Planner

Observes the situation for possible new predictions and based on them chooses whether the drift is actually valid. If it’s a real drift, it should be sent to the Executor. A custom Predictor can be done for that too, like a voting one or a more time-consuming algorithm from Scikit-Learn, TensorFlow, PyTorch, or others.

Planner Predictor

class driftage.planner.predictor.PlannerPredictor(connection: driftage.db.connection.Connection)

Predictor base class for Concept Drift detection.

Parameters

connection (Connection) – Knowledge Based connection

abstract async predict() → List[driftage.planner.predictor.PredictResult]

Using data stored on KB predicts if this data is a Concept Drift of not, to then send or not to the Executor.

Raises

NotImplementedError – Needs to be implemented when overridden

Returns

Results predicted that should or shouldn’t be sent to the Executor

Return type

List[PredictResult]

abstract property predict_period

Predict time period (in seconds). This property defines how long PlannerPredictor will wait until next predict call.

Raises

NotImplementedError – Needs to be implemented when overridden

Returns

Time it takes to wait for predict in seconds

Return type

Union[float, int]

class driftage.planner.predictor.PredictResult(identifier: str, predicted: Union[bool, str, int, float], should_send: bool)

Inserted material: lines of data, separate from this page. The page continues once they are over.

(* ===== verification/RateLimit.v ===== *)
(** * Rate and concurrency limits ([tm/governance/ratelimit.py])

    The tracker, and the bounds it enforces for a client that activates,
    releases and cancels only what it reserved. *)

From S2P Require Import Prelude PyVal Rolling.
From stdpp Require Import base gmap strings list.
From Stdlib Require Import ZArith Lia.

Record RateTracker : Type := mkRT {
  rt_settings : LimitSettings;
  rt_qps : RollingWindow;
  rt_pending : Z;
  rt_active : Z
}.

Definition rate_new (s : LimitSettings) : RateTracker := mkRT s (rw_new QPS_WINDOW_SEC) 0 0.

(** The two checks, then the reservation; [true] when allowed. *)
Definition check_and_reserve (r : RateTracker) (now : Z) : bool * RateTracker :=
  if negb (ls_enabled (rt_settings r)) then (true, r)
  else
    let '(limited, w) :=
      match ls_qps (rt_settings r) with
      | None => (false, rt_qps r)
      | Some q =>
          let '(current, w') := rw_get_total (rt_qps r) now in
          (fge (fadd current (of_int (rt_pending r))) q, w')
      end in
    let r1 := mkRT (rt_settings r) w (rt_pending r) (rt_active r) in
    if (limited : bool) then (false, r1)
    else
      match ls_concurrency (rt_settings r) with
      | Some c =>
          if (c <=? rt_active r + rt_pending r)%Z then (false, r1)
          else (true, mkRT (rt_settings r) w (rt_pending r + 1) (rt_active r))
      | None => (true, mkRT (rt_settings r) w (rt_pending r + 1) (rt_active r))
      end.

Definition dec_pending (p : Z) : Z := if (0 <? p)%Z then (p - 1)%Z else p.

Definition rate_activate (r : RateTracker) (now : Z) : RateTracker :=
  if negb (ls_enabled (rt_settings r)) then r
  else
    mkRT (rt_settings r)
      (match ls_qps (rt_settings r) with None => rt_qps r | Some _ => rw_observe (rt_qps r) fone now end)
      (dec_pending (rt_pending r))
      (match ls_concurrency (rt_settings r) with None => rt_active r | Some _ => rt_active r + 1 end)%Z.

Definition rate_release (r : RateTracker) : RateTracker :=
  if negb (ls_enabled (rt_settings r)) then r
  else
    match ls_concurrency (rt_settings r) with
    | Some _ =>
        if (0 <? rt_active r)%Z
        then mkRT (rt_settings r) (rt_qps r) (rt_pending r) (rt_active r - 1) else r
    | None => r
    end.

Definition cancel_pending (r : RateTracker) : RateTracker :=
  if negb (ls_enabled (rt_settings r)) then r
  else mkRT (rt_settings r) (rt_qps r) (dec_pending (rt_pending r)) (rt_active r).

(** ** A disciplined client *)

(** [rate_run s r clock waiting running log]: the tracker [r] after a run in
    which [waiting] requests are reserved and not started, [running] ones are
    started and not finished, and [log] are the starts so far. *)
Inductive rate_run (s : LimitSettings)
  : RateTracker → Z → nat → nat → list (Z * pyfloat) → Prop :=
| run_new t : rate_run s (rate_new s) t 0 0 []
| run_reserve r t w n log now r' :
    rate_run s r t w n log → (t <= now)%Z → check_and_reserve r now = (true, r') →
    rate_run s r' now (S w) n log
| run_refuse r t w n log now r' :
    rate_run s r t w n log → (t <= now)%Z → check_and_reserve r now = (false, r') →
    rate_run s r' now w n log
| run_activate r t w n log now :
    rate_run s r t (S w) n log → (t <= now)%Z →
    rate_run s (rate_activate r now) now w (S n) (log ++ [(now, fone)])
| run_release r t w n log :
    rate_run s r t w (S n) log → rate_run s (rate_release r) t w n log
| run_cancel r t w n log :
    rate_run s r t (S w) n log → rate_run s (cancel_pending r) t w n log.

(** Starts within the last second before [now]. *)
Definition recent (now : Z) (log : list (Z * pyfloat)) : nat :=
  length (newer (now - QPS_WINDOW_SEC) log).

Record rate_inv (s : LimitSettings) (r : RateTracker) (t : Z) (w n : nat) (log : list (Z * pyfloat))
  : Prop := {
  ri_settings : rt_settings r = s;
  ri_pending : rt_pending r = Z.of_nat w;
  ri_active : is_Some (ls_concurrency s) → rt_active r = Z.of_nat n;
  ri_window : window_ok (rt_qps r);
  ri_width : rw_window (rt_qps r) = QPS_WINDOW_SEC;
  ri_ones : Forall (fun e => e.2 = fone) (rw_entries (rt_qps r));
  ri_past : Forall (fun e => e.1 <= t)%Z (rw_entries (rt_qps r));
  ri_log : is_Some (ls_qps s) → ∀ now, (t <= now)%Z →
    newer (now - QPS_WINDOW_SEC) (rw_entries (rt_qps r)) = newer (now - QPS_WINDOW_SEC) log;
  ri_conc : ∀ c, ls_concurrency s = Some c → (Z.of_nat (w + n) <= Z.max 0 c)%Z;
  ri_rate : ∀ q, ls_qps s = Some (of_int q) → ∀ now, (t <= now)%Z →
    (Z.of_nat (recent now log + w) <= Z.max 0 q)%Z
}.

Lemma recent_mono a b log : (a <= b)%Z → recent b log ≤ recent a log.
Proof.
  intros Hab. unfold recent. rewrite <- (newer_newer (b - QPS_WINDOW_SEC) (a - QPS_WINDOW_SEC)) by lia.
  unfold newer at 1. apply length_filter.
Qed.

Lemma recent_snoc now log e : recent now (log ++ [e]) ≤ S (recent now log).
Proof.
  unfold recent. rewrite newer_app, length_app.
  assert (length (newer (now - QPS_WINDOW_SEC) [e]) ≤ 1) by apply (length_filter _ [e]). lia.
Qed.


Lemma newer_Forall {P : Z * pyfloat → Prop} a l : Forall P l → Forall P (newer a l).
Proof. rewrite !Forall_forall. intros H e [_ He]%list_elem_of_filter. by apply H. Qed.

(** What asking for the total does to the window. *)
Lemma rate_total s r t w n log now :
  rate_inv s r t w n log → is_Some (ls_qps s) → (t <= now)%Z →
  ∃ win, rw_get_total (rt_qps r) now = (of_int (Z.of_nat (recent now log)), win) ∧
    rate_inv s (mkRT (rt_settings r) win (rt_pending r) (rt_active r)) now w n log.
Proof.
  intros Hi Hq Hle. pose proof Hi as [Hs Hp Ha Hw Hwd Ho Hpast Hlog Hc Hr].
  unfold rw_get_total. rewrite Hwd. simpl.
  destruct (prune_ok (rt_qps r) now Hw) as (Hw' & Ewd & Ee). rewrite Hwd in Ee.
  eexists. split.
  - f_equal. rewrite (wo_total _ Hw'), Ee, (Hlog Hq) by done. apply fsum_ones.
    rewrite <- (Hlog Hq) by done. by apply newer_Forall.
  - constructor; simpl; rewrite ?Ewd, ?Ee; try done.
    + by apply newer_Forall.
    + apply newer_Forall. eapply Forall_impl; [exact Hpast|]. intros e He. simpl in He. lia.
    + intros Hq' t' Ht'. rewrite newer_newer by lia. apply Hlog; [done|lia].
    + intros q Eq t' Ht'. apply Hr; [done|lia].
Qed.

Lemma rate_weaken s r t w n log now :
  rate_inv s r t w n log → (t <= now)%Z → rate_inv s r now w n log.
Proof.
  intros [Hs Hp Ha Hw Hwd Ho Hpast Hlog Hc Hr] Hle. constructor; try done.
  - eapply Forall_impl; [exact Hpast|]. intros e He. simpl in He. lia.
  - intros Hq t' Ht'. apply Hlog; [done|lia].
  - intros q Eq t' Ht'. apply Hr; [done|lia].
Qed.

(** A new reservation keeps the bounds when both checks passed. *)
Lemma rate_reserve s r t w n log :
  rate_inv s r t w n log →
  (∀ c, ls_concurrency s = Some c → (rt_active r + rt_pending r < c)%Z) →
  (∀ q, ls_qps s = Some (of_int q) → (Z.of_nat (recent t log) + rt_pending r < q)%Z) →
  rate_inv s (mkRT (rt_settings r) (rt_qps r) (rt_pending r + 1) (rt_active r)) t (S w) n log.
Proof.
  intros [Hs Hp Ha Hw Hwd Ho Hpast Hlog Hc Hr] Hconc Hrate. constructor; simpl; try done.
  - lia.
  - intros c Ec. specialize (Hconc c Ec). rewrite Ha in Hconc by eauto. lia.
  - intros q Eq t' Ht'. specialize (Hrate q Eq). pose proof (recent_mono t t' log Ht'). lia.
Qed.

Lemma fge_of_int a b : fge (of_int a) (of_int b) = (b <=? a)%Z.
Proof.
  unfold fge, flt, feq, of_int, funit. destruct (Z.leb_spec b a).
  - destruct (Z.ltb_spec (b * 1000000) (a * 1000000)); [done|]. simpl. apply Z.eqb_eq. lia.
  - apply orb_false_iff. split; [apply Z.ltb_ge|apply Z.eqb_neq]; lia.
Qed.

Lemma check_and_reserve_inv s r t w n log now ok r' :
  ls_enabled s = true → rate_inv s r t w n log → (t <= now)%Z →
  check_and_reserve r now = (ok, r') →
  rate_inv s r' now (if ok then S w else w) n log.
Proof.
  intros He Hi Hle. unfold check_and_reserve. rewrite (ri_settings _ _ _ _ _ _ Hi), He. simpl.
  assert (∀ r1, rate_inv s r1 now w n log →
    (∀ q, ls_qps s = Some (of_int q) → (Z.of_nat (recent now log) + rt_pending r1 < q)%Z) →
    (match ls_concurrency s with
     | Some c => if (c <=? rt_active r1 + rt_pending r1)%Z then (false, r1)
                 else (true, mkRT (rt_settings r1) (rt_qps r1) (rt_pending r1 + 1) (rt_active r1))
     | None => (true, mkRT (rt_settings r1) (rt_qps r1) (rt_pending r1 + 1) (rt_active r1))
     end) = (ok, r') → rate_inv s r' now (if ok then S w else w) n log) as Hconc.
  { intros r1 Hi1 Hq. destruct (ls_concurrency s) as [c|] eqn:Ec.
    - destruct (Z.leb_spec c (rt_active r1 + rt_pending r1)); intros [= <- <-]; [done|].
      apply rate_reserve; [done| |done]. intros c' Ec'. assert (c' = c) as -> by congruence. lia.
    - intros [= <- <-]. apply rate_reserve; [done| |done]. congruence. }
  destruct (ls_qps s) as [q|] eqn:Eq.
  - destruct (rate_total s r t w n log now Hi) as (win & Ew & Hi'); [by rewrite Eq|done|].
    rewrite Ew. cbn zeta. rewrite (ri_settings _ _ _ _ _ _ Hi) in Hi'.
    destruct (fge (fadd _ _) q) eqn:Ef; [by intros [= <- <-]|].
    apply (Hconc (mkRT s win (rt_pending r) (rt_active r)) Hi').
    intros q' [= ->]. simpl. unfold of_int in Ef at 1 2. simpl in Ef.
    rewrite <- Z.mul_add_distr_r in Ef. fold (of_int (Z.of_nat (recent now log) + rt_pending r)) in Ef.
    rewrite fge_of_int in Ef. apply Z.leb_gt in Ef. lia.
  - cbn zeta. intros Hm. apply rate_weaken with (now := now) in Hi; [|done].
    apply (Hconc (mkRT s (rt_qps r) (rt_pending r) (rt_active r))); [|congruence|exact Hm].
    pose proof (ri_settings _ _ _ _ _ _ Hi) as Hs. destruct r. simpl in *. by subst.
Qed.

Lemma rate_activate_inv s r t w n log now :
  ls_enabled s = true → rate_inv s r t (S w) n log → (t <= now)%Z →
  rate_inv s (rate_activate r now) now w (S n) (log ++ [(now, fone)]).
Proof.
  intros He Hi Hle. apply rate_weaken with (now := now) in Hi; [|done].
  destruct Hi as [Hs Hp Ha Hw Hwd Ho Hpast Hlog Hc Hr].
  unfold rate_activate. rewrite Hs, He. simpl.
  assert (dec_pending (rt_pending r) = Z.of_nat w) as Hdec.
  { unfold dec_pending. rewrite Hp. destruct (Z.ltb_spec 0 (Z.of_nat (S w))); lia. }
  assert (finite fone) as Hone by (by eexists).
  destruct (observe_ok (rt_qps r) fone now Hw Hone Hpast) as (Hw' & Ewd' & Hpast').
  constructor; simpl; try done.
  - intros [c Ec]. rewrite Ec. rewrite Ha by eauto. lia.
  - by destruct (ls_qps s).
  - destruct (ls_qps s); [by rewrite Ewd'|done].
  - destruct (ls_qps s); [|done]. unfold rw_observe. rewrite Hwd. simpl.
    destruct (prune_ok (rt_qps r) now Hw) as (_ & _ & Ee). rewrite Ee.
    apply Forall_app. split; [by apply newer_Forall|]. by constructor.
  - by destruct (ls_qps s).
  - intros [q Eq] t' Ht'. rewrite Eq. unfold rw_observe. rewrite Hwd. simpl.
    destruct (prune_ok (rt_qps r) now Hw) as (_ & _ & Ee). rewrite Ee, Hwd.
    rewrite !newer_app, newer_newer by lia. f_equal. apply Hlog; [by rewrite Eq|lia].
  - intros c Ec. specialize (Hc c Ec). lia.
  - intros q Eq t' Ht'. specialize (Hr q Eq t'). pose proof (recent_snoc t' log (now, fone)). lia.
Qed.

Lemma rate_run_inv s r t w n log :
  ls_enabled s = true → rate_run s r t w n log → rate_inv s r t w n log.
Proof.
  intros He. induction 1 as [t|r t w n log now r' _ IH Hle Hc|r t w n log now r' _ IH Hle Hc
                            |r t w n log now _ IH Hle|r t w n log _ IH|r t w n log _ IH].
  - constructor; simpl; [done|done|done|apply rw_new_ok|done|constructor|constructor|done| |].
    + intros c _. lia.
    + intros q _ now _. unfold recent. simpl. lia.
  - exact (check_and_reserve_inv _ _ _ _ _ _ _ _ _ He IH Hle Hc).
  - exact (check_and_reserve_inv _ _ _ _ _ _ _ _ _ He IH Hle Hc).
  - by eapply rate_activate_inv.
  - destruct IH as [Hs Hp Ha Hw Hwd Ho Hpast Hlog Hc Hr]. unfold rate_release. rewrite Hs, He. simpl.
    destruct (ls_concurrency s) as [c|] eqn:Ec; [rewrite Ha by done|];
      [destruct (Z.ltb_spec 0 (Z.of_nat (S n))); [|lia]|];
      constructor; simpl; try done; rewrite ?Ec; try congruence; try (intros []; congruence).
    + intros _. lia.
    + intros c' [= <-]. specialize (Hc c eq_refl). lia.
  - destruct IH as [Hs Hp Ha Hw Hwd Ho Hpast Hlog Hc Hr]. unfold cancel_pending. rewrite Hs, He. simpl.
    constructor; simpl; try done.
    + unfold dec_pending. rewrite Hp. destruct (Z.ltb_spec 0 (Z.of_nat (S w))); lia.
    + intros c Ec. specialize (Hc c Ec). lia.
    + intros q Eq t' Ht'. specialize (Hr q Eq t' Ht'). lia.
Qed.


Definition demo_limits : LimitSettings := mkLimit true (Some (of_int 2)) (Some 1%Z) None None.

Dataclass to store each prediction, result and if this prediction should be sent to Executor.

Parameters
  • identifier (str) – Data identifier that comes from Monitor or any identifier you want.

  • predicted (Union[bool, str, int, float]) – Value predicted from Drift detection algorithm. This can even inform type of drift to Executor.

  • should_send (bool) – If this prediction should be sent to Executor. Sometimes your Planner can decide to not send it because of time or other business rules.